Lemma parse_dep_lines_spec lines : ∀ n g, wf_map g →
  match parse_dep_lines (Z.of_nat n + 1) lines g with
  | Ok g' => wf_map g' ∧ Forall (fun raw => is_Some (dep_decl raw)) lines ∧
             ∀ x, Get g' x = last_decl x (Get g x) lines
  | Err e => ∃ k raw, lines !! k = Some raw ∧ dep_decl raw = None ∧
               Forall (fun raw => is_Some (dep_decl raw)) (take k lines) ∧ line_refused (n + k) raw e
  end.
Proof.
  induction lines as [|raw lines IH]; intros n g Hg; [done|]. cbn [parse_dep_lines].
  pose proof (parse_dep_line_decl (Z.of_nat n + 1) raw g) as Hl.
  assert (Hnext : ∀ g', parse_dep_line (Z.of_nat n + 1) raw g = Ok g' → wf_map g' → is_Some (dep_decl raw) →
    (∀ x, last_decl x (Get g' x) lines = last_decl x (Get g x) (raw :: lines)) →
    match (let* dependencies := parse_dep_line (Z.of_nat n + 1) raw g in
           parse_dep_lines (Z.of_nat n + 1 + 1) lines dependencies) with
    | Ok g' => wf_map g' ∧ Forall (fun raw => is_Some (dep_decl raw)) (raw :: lines) ∧
               ∀ x, Get g' x = last_decl x (Get g x) (raw :: lines)
    | Err e => ∃ k r, (raw :: lines) !! k = Some r ∧ dep_decl r = None ∧
               Forall (fun raw => is_Some (dep_decl raw)) (take k (raw :: lines)) ∧ line_refused (n + k) r e
    end).
  { intros g' E Hg' Hd Hx. rewrite E. cbn [rbind]. specialize (IH (S n) g' Hg').
    replace (Z.of_nat (S n) + 1) with (Z.of_nat n + 1 + 1) in IH by lia.
    destruct (parse_dep_lines _ lines g') as [g2|e].
    - destruct IH as (Hw & Hall & Hget). split; [done|]. split; [by constructor|].
      intros x. by rewrite Hget, Hx.
    - destruct IH as (k & r & Hk & Hr & Hall & He). exists (S k), r. split; [done|]. split; [done|].
      split; [by constructor|]. by replace (n + S k)%nat with (S n + k)%nat by lia. }
  destruct (dep_decl raw) as [[[name deps]|]|] eqn:Ed.
  - apply (Hnext _ Hl); [by apply wf_set|eauto|]. intros x. unfold last_decl. cbn [foldl]. rewrite Ed.
    destruct (String.eqb_spec name x) as [->|Hne]; [by rewrite get_set_eq|by rewrite get_set_ne].
  - apply (Hnext _ Hl); [done|eauto|]. intros x. unfold last_decl. cbn [foldl]. by rewrite Ed.
  - clear Hnext IH. assert (∃ e, parse_dep_line (Z.of_nat n + 1) raw g = Err e ∧ line_refused n raw e)
      as (e & E & He).
    { unfold line_refused. destruct (utf8_valid raw); [eauto|].
      destruct Hl as (a & b & r & E). eauto 10. }
    rewrite E. cbn [rbind]. exists O, raw. rewrite Nat.add_0_r. by repeat split.
Qed.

----

WHAT THE EXERCISE ASKS
Set the listing above down again exactly.

SOLUTION
Lemma parse_dep_lines_spec lines : ∀ n g, wf_map g →
  match parse_dep_lines (Z.of_nat n + 1) lines g with
  | Ok g' => wf_map g' ∧ Forall (fun raw => is_Some (dep_decl raw)) lines ∧
             ∀ x, Get g' x = last_decl x (Get g x) lines
  | Err e => ∃ k raw, lines !! k = Some raw ∧ dep_decl raw = None ∧
               Forall (fun raw => is_Some (dep_decl raw)) (take k lines) ∧ line_refused (n + k) raw e
  end.
Proof.
  induction lines as [|raw lines IH]; intros n g Hg; [done|]. cbn [parse_dep_lines].
  pose proof (parse_dep_line_decl (Z.of_nat n + 1) raw g) as Hl.
  assert (Hnext : ∀ g', parse_dep_line (Z.of_nat n + 1) raw g = Ok g' → wf_map g' → is_Some (dep_decl raw) →
    (∀ x, last_decl x (Get g' x) lines = last_decl x (Get g x) (raw :: lines)) →
    match (let* dependencies := parse_dep_line (Z.of_nat n + 1) raw g in
           parse_dep_lines (Z.of_nat n + 1 + 1) lines dependencies) with
    | Ok g' => wf_map g' ∧ Forall (fun raw => is_Some (dep_decl raw)) (raw :: lines) ∧
               ∀ x, Get g' x = last_decl x (Get g x) (raw :: lines)
    | Err e => ∃ k r, (raw :: lines) !! k = Some r ∧ dep_decl r = None ∧
               Forall (fun raw => is_Some (dep_decl raw)) (take k (raw :: lines)) ∧ line_refused (n + k) r e
    end).
  { intros g' E Hg' Hd Hx. rewrite E. cbn [rbind]. specialize (IH (S n) g' Hg').
    replace (Z.of_nat (S n) + 1) with (Z.of_nat n + 1 + 1) in IH by lia.
    destruct (parse_dep_lines _ lines g') as [g2|e].
    - destruct IH as (Hw & Hall & Hget). split; [done|]. split; [by constructor|].
      intros x. by rewrite Hget, Hx.
    - destruct IH as (k & r & Hk & Hr & Hall & He). exists (S k), r. split; [done|]. split; [done|].
      split; [by constructor|]. by replace (n + S k)%nat with (S n + k)%nat by lia. }
  destruct (dep_decl raw) as [[[name deps]|]|] eqn:Ed.
  - apply (Hnext _ Hl); [by apply wf_set|eauto|]. intros x. unfold last_decl. cbn [foldl]. rewrite Ed.
    destruct (String.eqb_spec name x) as [->|Hne]; [by rewrite get_set_eq|by rewrite get_set_ne].
  - apply (Hnext _ Hl); [done|eauto|]. intros x. unfold last_decl. cbn [foldl]. by rewrite Ed.
  - clear Hnext IH. assert (∃ e, parse_dep_line (Z.of_nat n + 1) raw g = Err e ∧ line_refused n raw e)
      as (e & E & He).
    { unfold line_refused. destruct (utf8_valid raw); [eauto|].
      destruct Hl as (a & b & r & E). eauto 10. }
    rewrite E. cbn [rbind]. exists O, raw. rewrite Nat.add_0_r. by repeat split.
Qed.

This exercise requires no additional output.